=== DATA FOR THIS TASK ===

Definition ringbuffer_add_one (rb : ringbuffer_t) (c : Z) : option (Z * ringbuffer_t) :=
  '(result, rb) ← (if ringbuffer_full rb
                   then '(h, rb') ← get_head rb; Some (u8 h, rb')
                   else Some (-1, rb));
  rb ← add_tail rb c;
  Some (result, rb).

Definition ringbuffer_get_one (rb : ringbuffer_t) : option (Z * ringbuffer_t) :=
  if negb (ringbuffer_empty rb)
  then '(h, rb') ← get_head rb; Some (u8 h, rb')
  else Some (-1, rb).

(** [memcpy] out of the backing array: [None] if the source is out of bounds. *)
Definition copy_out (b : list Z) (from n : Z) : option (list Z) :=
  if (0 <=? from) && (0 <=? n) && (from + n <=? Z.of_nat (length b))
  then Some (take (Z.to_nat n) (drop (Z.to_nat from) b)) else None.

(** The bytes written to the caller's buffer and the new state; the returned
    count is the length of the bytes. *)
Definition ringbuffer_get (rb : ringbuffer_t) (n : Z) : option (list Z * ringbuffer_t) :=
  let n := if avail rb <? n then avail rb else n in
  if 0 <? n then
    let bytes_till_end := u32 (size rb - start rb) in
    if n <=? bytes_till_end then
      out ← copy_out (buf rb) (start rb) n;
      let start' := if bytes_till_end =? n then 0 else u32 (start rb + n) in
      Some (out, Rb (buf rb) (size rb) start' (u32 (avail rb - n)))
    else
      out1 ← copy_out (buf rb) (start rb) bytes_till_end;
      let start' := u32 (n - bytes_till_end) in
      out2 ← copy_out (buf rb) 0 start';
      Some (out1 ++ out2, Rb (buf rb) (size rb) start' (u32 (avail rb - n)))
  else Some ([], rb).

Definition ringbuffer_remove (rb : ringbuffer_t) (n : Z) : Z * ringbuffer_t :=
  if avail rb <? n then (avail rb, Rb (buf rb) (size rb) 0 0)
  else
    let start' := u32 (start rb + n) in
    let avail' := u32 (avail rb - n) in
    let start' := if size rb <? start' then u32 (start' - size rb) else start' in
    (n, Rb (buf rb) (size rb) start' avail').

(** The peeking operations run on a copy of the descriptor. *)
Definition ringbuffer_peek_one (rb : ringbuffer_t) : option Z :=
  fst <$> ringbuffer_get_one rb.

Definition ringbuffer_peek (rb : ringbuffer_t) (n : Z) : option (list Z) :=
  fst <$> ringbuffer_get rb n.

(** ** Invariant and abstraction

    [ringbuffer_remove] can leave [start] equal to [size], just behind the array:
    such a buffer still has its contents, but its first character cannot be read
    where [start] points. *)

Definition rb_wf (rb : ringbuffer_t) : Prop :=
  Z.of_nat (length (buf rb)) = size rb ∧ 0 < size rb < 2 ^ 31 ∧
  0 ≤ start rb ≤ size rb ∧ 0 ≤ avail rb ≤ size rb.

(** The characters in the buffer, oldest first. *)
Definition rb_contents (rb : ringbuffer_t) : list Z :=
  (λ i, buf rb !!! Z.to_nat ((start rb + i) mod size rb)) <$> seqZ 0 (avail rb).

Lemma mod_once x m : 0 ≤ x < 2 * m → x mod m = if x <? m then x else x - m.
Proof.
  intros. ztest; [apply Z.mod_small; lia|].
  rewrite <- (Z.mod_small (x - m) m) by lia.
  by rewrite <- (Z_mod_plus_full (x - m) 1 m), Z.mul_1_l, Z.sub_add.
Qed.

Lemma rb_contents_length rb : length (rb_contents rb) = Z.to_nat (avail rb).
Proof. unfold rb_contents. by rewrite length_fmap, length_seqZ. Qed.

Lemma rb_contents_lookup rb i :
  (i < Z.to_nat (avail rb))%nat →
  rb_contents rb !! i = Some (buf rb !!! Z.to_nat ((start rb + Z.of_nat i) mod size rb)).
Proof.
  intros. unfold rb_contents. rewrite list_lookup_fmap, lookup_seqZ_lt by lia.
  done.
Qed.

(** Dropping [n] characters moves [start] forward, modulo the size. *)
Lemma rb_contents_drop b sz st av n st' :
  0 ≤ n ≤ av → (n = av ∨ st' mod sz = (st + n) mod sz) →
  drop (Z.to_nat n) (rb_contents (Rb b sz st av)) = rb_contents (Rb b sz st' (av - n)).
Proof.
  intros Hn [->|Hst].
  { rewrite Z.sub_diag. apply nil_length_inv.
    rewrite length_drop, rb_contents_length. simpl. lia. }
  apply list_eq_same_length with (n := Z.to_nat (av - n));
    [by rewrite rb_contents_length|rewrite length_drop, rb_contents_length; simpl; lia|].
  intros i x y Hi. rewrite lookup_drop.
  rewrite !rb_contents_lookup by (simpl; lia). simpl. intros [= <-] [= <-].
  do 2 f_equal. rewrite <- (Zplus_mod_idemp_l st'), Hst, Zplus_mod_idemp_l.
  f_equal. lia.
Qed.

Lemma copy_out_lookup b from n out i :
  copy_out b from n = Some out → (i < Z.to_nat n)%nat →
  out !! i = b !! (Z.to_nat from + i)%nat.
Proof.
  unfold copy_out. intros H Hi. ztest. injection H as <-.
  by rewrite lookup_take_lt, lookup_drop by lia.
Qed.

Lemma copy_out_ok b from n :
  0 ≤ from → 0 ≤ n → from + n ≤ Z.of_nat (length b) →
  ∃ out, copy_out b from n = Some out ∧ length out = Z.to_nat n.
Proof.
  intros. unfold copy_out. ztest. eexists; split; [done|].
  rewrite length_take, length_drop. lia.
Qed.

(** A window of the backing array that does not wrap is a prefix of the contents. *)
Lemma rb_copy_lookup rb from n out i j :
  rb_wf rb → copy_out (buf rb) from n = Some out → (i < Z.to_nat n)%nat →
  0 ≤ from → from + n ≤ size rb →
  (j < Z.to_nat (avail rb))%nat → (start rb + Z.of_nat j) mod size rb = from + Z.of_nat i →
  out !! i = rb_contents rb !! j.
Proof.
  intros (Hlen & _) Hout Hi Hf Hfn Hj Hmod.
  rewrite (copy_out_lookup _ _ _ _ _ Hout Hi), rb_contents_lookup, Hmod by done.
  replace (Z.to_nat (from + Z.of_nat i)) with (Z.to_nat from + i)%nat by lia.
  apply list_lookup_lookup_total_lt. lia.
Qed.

===

▶ [EXERCISE INSTRUCTIONS]:
Only the lines from the first line of the records through the line containing "count is the length of the bytes. *)" should be repeated, exactly as they appear.

▶ [SOLUTION TO THIS PROBLEM]:
Definition ringbuffer_add_one (rb : ringbuffer_t) (c : Z) : option (Z * ringbuffer_t) :=
  '(result, rb) ← (if ringbuffer_full rb
                   then '(h, rb') ← get_head rb; Some (u8 h, rb')
                   else Some (-1, rb));
  rb ← add_tail rb c;
  Some (result, rb).

Definition ringbuffer_get_one (rb : ringbuffer_t) : option (Z * ringbuffer_t) :=
  if negb (ringbuffer_empty rb)
  then '(h, rb') ← get_head rb; Some (u8 h, rb')
  else Some (-1, rb).

(** [memcpy] out of the backing array: [None] if the source is out of bounds. *)
Definition copy_out (b : list Z) (from n : Z) : option (list Z) :=
  if (0 <=? from) && (0 <=? n) && (from + n <=? Z.of_nat (length b))
  then Some (take (Z.to_nat n) (drop (Z.to_nat from) b)) else None.

(** The bytes written to the caller's buffer and the new state; the returned
    count is the length of the bytes. *)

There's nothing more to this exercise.